▸ **Task goal**:
When you reach the line that contains "destruct (list_elem_of_split_length _" in the data below, start reproducing lines exactly, and stop after the line that contains "assert (d_channels (delay_sample".
[Records provided — start]
(** ** The delay line is a queue *)

(** What the ring holds, the oldest sample first. *)
Definition content (d : Delay) : list spec_float := drop (pos_ d) (buffer_ d) ++ take (pos_ d) (buffer_ d).
Definition ring_ok (d : Delay) : Prop := (pos_ d < length (buffer_ d))%nat \/ buffer_ d = [].


Lemma ring_step {A} (l1 l2 : list A) v x :
  let p := length l1 in
  let l' := <[p := v]> (l1 ++ x :: l2) in
  let q := ((p + 1) mod length (l1 ++ x :: l2))%nat in
  drop p (l1 ++ x :: l2) ++ take p (l1 ++ x :: l2) = x :: l2 ++ l1 /\
  drop q l' ++ take q l' = (l2 ++ l1) ++ [v] /\ (q < length l')%nat.
Proof.
  intros p l' q. assert (l' = l1 ++ v :: l2) as Hl.
  { unfold l', p. rewrite <- (Nat.add_0_r (length l1)). by rewrite insert_app_r. }
  assert (length l' = length (l1 ++ x :: l2)) as Hlen by (unfold l'; apply length_insert).
  split_and!.
  - unfold p. by rewrite drop_app_length, take_app_length.
  - rewrite Hl. destruct l2 as [|y l2].
    + assert (q = 0)%nat as ->.
      { unfold q. rewrite length_app. cbn [length]. apply Nat.Div0.mod_same. }
      by rewrite drop_0, take_0, app_nil_r.
    + assert (q = length (l1 ++ [v])) as ->.
      { unfold q. rewrite Nat.mod_small; rewrite !length_app; cbn [length]; lia. }
      change (v :: y :: l2) with ([v] ++ y :: l2). rewrite app_assoc, drop_app_length, take_app_length.
      by rewrite app_assoc.
  - rewrite Hlen. apply Nat.mod_upper_bound. rewrite length_app. cbn. lia.
Qed.

Lemma delay_sample_queue d v : (pos_ d < length (buffer_ d))%nat ->
  let r := delay_sample d v in
  content d ++ [v] = r.2 :: content r.1 /\ (pos_ r.1 < length (buffer_ r.1))%nat.
Proof.
  intros Hp. destruct (lookup_lt_is_Some_2 _ _ Hp) as [x Hx].
  destruct (list_elem_of_split_length _ _ _ Hx) as (l1 & l2 & Hl & Hpos).
  unfold delay_sample, content. cbn [fst snd pos_ buffer_]. rewrite Hl, Hpos.
  destruct (ring_step l1 l2 v x) as (-> & -> & Hq). split; [|exact Hq].
  rewrite app_nth2, Nat.sub_diag by lia. cbn. by rewrite <- app_assoc.
Qed.

(** A run over the ring: what comes out followed by what is left inside is what was inside
    followed by what went in. *)
Lemma delay_run_queue d io : (pos_ d < length (buffer_ d))%nat ->
  let r := delay_run d io in
  r.2 ++ content r.1 = content d ++ io /\ length r.2 = length io /\
  (pos_ r.1 < length (buffer_ r.1))%nat /\ d_channels r.1 = d_channels d.
Proof.
  revert d. induction io as [|v io IH]; intros d Hd; cbn [delay_run]; [by rewrite app_nil_r|].
  pose proof (delay_sample_queue d v Hd) as Hs. cbv zeta in Hs.
  assert (d_channels (delay_sample d v).1 = d_channels d) as Hc by done.
  destruct (delay_sample d v) as [d1 y]. cbn [fst snd] in *. destruct Hs as [Hq Hd1].
  specialize (IH d1 Hd1). cbv zeta in IH. destruct (delay_run d1 io) as [d2 out]. cbn [fst snd] in *.
  destruct IH as (Hr & Hlen & Hd2 & Hc2). split_and!; [|cbn; congruence|done|congruence].
  cbn [app]. rewrite Hr. change (v :: io) with ([v] ++ io). by rewrite app_assoc, Hq.
Qed.

(** ** Block by block *)

Abbreviation process S := (S -> nat -> list spec_float -> S * list spec_float).

(** A stage that does the same to two blocks in turn as to the block of both, and keeps
    the lengths; [P] is what it needs of its state and keeps. *)
Record blockwise (ch : nat) {S} (P : S -> Prop) (p : process S) : Prop := {
  block_split : forall s n m a b, P s -> length a = (n * ch)%nat -> length b = (m * ch)%nat ->
    p s (n + m)%nat (a ++ b) = ((p (p s n a).1 m b).1, (p s n a).2 ++ (p (p s n a).1 m b).2);
  block_length : forall s n a, P s -> length a = (n * ch)%nat -> length (p s n a).2 = length a;
  block_keeps : forall s n a, P s -> length a = (n * ch)%nat -> P (p s n a).1
}.
Arguments block_split {ch S P p} _.
Arguments block_length {ch S P p} _.
Arguments block_keeps {ch S P p} _.

Definition andthen {S T} (p : process S) (q : process T) : process (S * T) := fun st n a =>
  ((p st.1 n a).1, (q st.2 n (p st.1 n a).2).1, (q st.2 n (p st.1 n a).2).2).

Lemma blockwise_then ch {S T} (P : S -> Prop) (Q : T -> Prop) (p : process S) (q : process T) :
  blockwise ch P p -> blockwise ch Q q -> blockwise ch (fun st => P st.1 /\ Q st.2) (andthen p q).
Proof.
  intros Hp Hq. split; unfold andthen; cbn [fst snd].
  - intros [s t] n m a b [Hs Ht] Ha Hb. cbn [fst snd] in *.
    rewrite (block_split Hp s n m a b Hs Ha Hb). cbn [fst snd].
    pose proof (block_length Hp s n a Hs Ha) as La.
    pose proof (block_length Hp _ m b (block_keeps Hp s n a Hs Ha) Hb) as Lb.
    rewrite (block_split Hq t n m) by (congruence || done). done.
  - intros [s t] n a [Hs Ht] Ha. cbn [fst snd] in *. pose proof (block_length Hp s n a Hs Ha).
    rewrite (block_length Hq) by (congruence || done). done.
  - intros [s t] n a [Hs Ht] Ha. cbn [fst snd] in *. split; [by apply (block_keeps Hp)|].
    apply (block_keeps Hq); [done|]. by rewrite (block_length Hp).
Qed.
[Records provided — finish]
▸ **Result for this exercise**:
  destruct (list_elem_of_split_length _ _ _ Hx) as (l1 & l2 & Hl & Hpos).
  unfold delay_sample, content. cbn [fst snd pos_ buffer_]. rewrite Hl, Hpos.
  destruct (ring_step l1 l2 v x) as (-> & -> & Hq). split; [|exact Hq].
  rewrite app_nth2, Nat.sub_diag by lia. cbn. by rewrite <- app_assoc.
Qed.

(** A run over the ring: what comes out followed by what is left inside is what was inside
    followed by what went in. *)
Lemma delay_run_queue d io : (pos_ d < length (buffer_ d))%nat ->
  let r := delay_run d io in
  r.2 ++ content r.1 = content d ++ io /\ length r.2 = length io /\
  (pos_ r.1 < length (buffer_ r.1))%nat /\ d_channels r.1 = d_channels d.
Proof.
  revert d. induction io as [|v io IH]; intros d Hd; cbn [delay_run]; [by rewrite app_nil_r|].
  pose proof (delay_sample_queue d v Hd) as Hs. cbv zeta in Hs.
  assert (d_channels (delay_sample d v).1 = d_channels d) as Hc by done.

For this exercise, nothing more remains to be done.